Work order:
How many of the lines below include the word "beta"? Only the number should be given.

Supplied records:
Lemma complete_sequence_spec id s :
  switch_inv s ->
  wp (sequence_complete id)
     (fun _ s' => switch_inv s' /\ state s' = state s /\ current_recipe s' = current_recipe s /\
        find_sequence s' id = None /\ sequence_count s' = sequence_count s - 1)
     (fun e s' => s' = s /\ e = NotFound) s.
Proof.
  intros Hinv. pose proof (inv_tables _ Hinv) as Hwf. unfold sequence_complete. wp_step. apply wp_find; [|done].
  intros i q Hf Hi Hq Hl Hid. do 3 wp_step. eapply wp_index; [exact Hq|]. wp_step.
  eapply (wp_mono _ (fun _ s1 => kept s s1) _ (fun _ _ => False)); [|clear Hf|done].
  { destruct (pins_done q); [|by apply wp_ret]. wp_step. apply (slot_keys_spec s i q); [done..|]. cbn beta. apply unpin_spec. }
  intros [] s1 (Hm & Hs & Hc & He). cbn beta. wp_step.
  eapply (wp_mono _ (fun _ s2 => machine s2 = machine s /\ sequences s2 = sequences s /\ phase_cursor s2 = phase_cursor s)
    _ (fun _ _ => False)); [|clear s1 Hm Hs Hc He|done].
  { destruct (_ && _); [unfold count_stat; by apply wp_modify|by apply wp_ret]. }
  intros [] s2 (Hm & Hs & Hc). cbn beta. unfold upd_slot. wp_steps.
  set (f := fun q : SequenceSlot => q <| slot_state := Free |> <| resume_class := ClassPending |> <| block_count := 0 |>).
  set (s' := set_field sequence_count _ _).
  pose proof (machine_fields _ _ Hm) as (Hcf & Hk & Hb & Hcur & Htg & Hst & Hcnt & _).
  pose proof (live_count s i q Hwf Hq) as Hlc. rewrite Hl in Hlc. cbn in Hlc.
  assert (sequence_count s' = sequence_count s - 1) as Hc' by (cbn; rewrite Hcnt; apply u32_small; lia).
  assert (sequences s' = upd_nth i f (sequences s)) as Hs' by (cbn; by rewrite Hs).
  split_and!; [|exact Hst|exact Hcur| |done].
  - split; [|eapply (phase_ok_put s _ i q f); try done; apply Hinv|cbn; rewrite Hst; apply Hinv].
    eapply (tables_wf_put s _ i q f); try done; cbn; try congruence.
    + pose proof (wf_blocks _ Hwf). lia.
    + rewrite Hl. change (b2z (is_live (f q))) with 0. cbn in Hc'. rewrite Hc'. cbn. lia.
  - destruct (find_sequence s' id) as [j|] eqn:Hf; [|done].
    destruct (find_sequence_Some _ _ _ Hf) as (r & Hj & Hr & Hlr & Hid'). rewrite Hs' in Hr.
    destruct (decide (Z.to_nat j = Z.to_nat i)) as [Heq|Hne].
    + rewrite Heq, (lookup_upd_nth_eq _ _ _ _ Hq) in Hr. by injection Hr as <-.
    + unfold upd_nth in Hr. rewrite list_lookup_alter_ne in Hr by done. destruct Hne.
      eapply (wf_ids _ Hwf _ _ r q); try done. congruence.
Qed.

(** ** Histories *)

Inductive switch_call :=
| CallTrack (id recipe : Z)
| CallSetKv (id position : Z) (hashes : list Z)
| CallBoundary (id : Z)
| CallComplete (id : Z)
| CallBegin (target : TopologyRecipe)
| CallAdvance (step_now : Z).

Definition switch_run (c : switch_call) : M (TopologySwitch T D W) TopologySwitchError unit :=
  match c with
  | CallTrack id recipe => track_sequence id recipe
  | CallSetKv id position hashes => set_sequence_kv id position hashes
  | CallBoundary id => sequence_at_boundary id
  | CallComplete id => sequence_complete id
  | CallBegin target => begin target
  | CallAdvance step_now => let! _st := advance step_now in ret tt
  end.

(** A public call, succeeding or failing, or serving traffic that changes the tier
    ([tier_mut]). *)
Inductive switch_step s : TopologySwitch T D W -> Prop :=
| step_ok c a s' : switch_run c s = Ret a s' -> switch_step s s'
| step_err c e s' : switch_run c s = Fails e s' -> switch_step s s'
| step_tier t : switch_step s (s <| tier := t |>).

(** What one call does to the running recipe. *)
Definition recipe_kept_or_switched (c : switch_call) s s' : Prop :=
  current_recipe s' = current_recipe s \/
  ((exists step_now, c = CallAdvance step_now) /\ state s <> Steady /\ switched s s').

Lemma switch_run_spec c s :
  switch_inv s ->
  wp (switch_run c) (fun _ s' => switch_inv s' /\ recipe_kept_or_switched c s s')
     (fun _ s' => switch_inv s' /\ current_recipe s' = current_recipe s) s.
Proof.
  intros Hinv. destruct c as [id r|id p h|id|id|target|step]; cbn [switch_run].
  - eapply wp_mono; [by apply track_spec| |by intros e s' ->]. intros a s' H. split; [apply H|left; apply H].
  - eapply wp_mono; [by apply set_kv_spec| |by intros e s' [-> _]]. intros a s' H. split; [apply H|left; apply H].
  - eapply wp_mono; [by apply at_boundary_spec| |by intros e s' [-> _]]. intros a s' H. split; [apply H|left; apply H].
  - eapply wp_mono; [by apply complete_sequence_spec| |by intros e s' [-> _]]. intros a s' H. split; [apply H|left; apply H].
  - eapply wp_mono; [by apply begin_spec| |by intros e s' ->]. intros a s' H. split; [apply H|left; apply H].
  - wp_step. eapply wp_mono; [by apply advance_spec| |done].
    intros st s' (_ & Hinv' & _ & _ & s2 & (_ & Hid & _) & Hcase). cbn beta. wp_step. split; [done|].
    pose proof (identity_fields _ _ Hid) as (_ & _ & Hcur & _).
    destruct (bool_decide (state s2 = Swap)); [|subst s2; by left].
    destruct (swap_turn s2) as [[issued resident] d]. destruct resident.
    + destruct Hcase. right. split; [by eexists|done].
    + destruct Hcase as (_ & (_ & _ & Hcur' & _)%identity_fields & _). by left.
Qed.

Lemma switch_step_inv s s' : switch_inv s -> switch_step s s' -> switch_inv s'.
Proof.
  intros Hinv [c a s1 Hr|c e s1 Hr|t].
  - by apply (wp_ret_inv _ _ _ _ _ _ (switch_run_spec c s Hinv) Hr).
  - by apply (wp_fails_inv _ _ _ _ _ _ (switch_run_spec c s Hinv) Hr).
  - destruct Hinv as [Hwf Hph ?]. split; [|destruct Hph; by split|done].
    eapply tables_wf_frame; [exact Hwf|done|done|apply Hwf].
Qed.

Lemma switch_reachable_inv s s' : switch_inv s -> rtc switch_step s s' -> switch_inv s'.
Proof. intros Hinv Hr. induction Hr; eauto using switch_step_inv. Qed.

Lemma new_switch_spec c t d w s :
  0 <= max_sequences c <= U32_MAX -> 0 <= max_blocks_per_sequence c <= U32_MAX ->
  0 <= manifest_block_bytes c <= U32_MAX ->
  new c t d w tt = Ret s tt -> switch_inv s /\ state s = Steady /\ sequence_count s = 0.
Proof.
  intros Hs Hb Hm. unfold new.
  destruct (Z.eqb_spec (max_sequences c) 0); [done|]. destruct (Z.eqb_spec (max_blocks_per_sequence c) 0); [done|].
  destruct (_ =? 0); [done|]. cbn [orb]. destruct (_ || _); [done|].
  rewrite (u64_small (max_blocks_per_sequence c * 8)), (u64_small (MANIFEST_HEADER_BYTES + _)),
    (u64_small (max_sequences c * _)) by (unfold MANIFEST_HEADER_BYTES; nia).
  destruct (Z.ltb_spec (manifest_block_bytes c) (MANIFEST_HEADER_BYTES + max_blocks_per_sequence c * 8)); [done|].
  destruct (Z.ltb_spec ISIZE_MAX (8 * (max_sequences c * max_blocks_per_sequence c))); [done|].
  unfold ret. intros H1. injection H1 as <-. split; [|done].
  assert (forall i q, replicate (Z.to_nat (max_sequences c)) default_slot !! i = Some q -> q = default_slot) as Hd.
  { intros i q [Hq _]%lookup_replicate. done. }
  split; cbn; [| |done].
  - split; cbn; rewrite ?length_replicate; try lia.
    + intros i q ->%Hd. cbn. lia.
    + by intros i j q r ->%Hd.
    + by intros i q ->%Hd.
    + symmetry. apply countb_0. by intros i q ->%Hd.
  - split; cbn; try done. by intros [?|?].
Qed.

Answer space:
4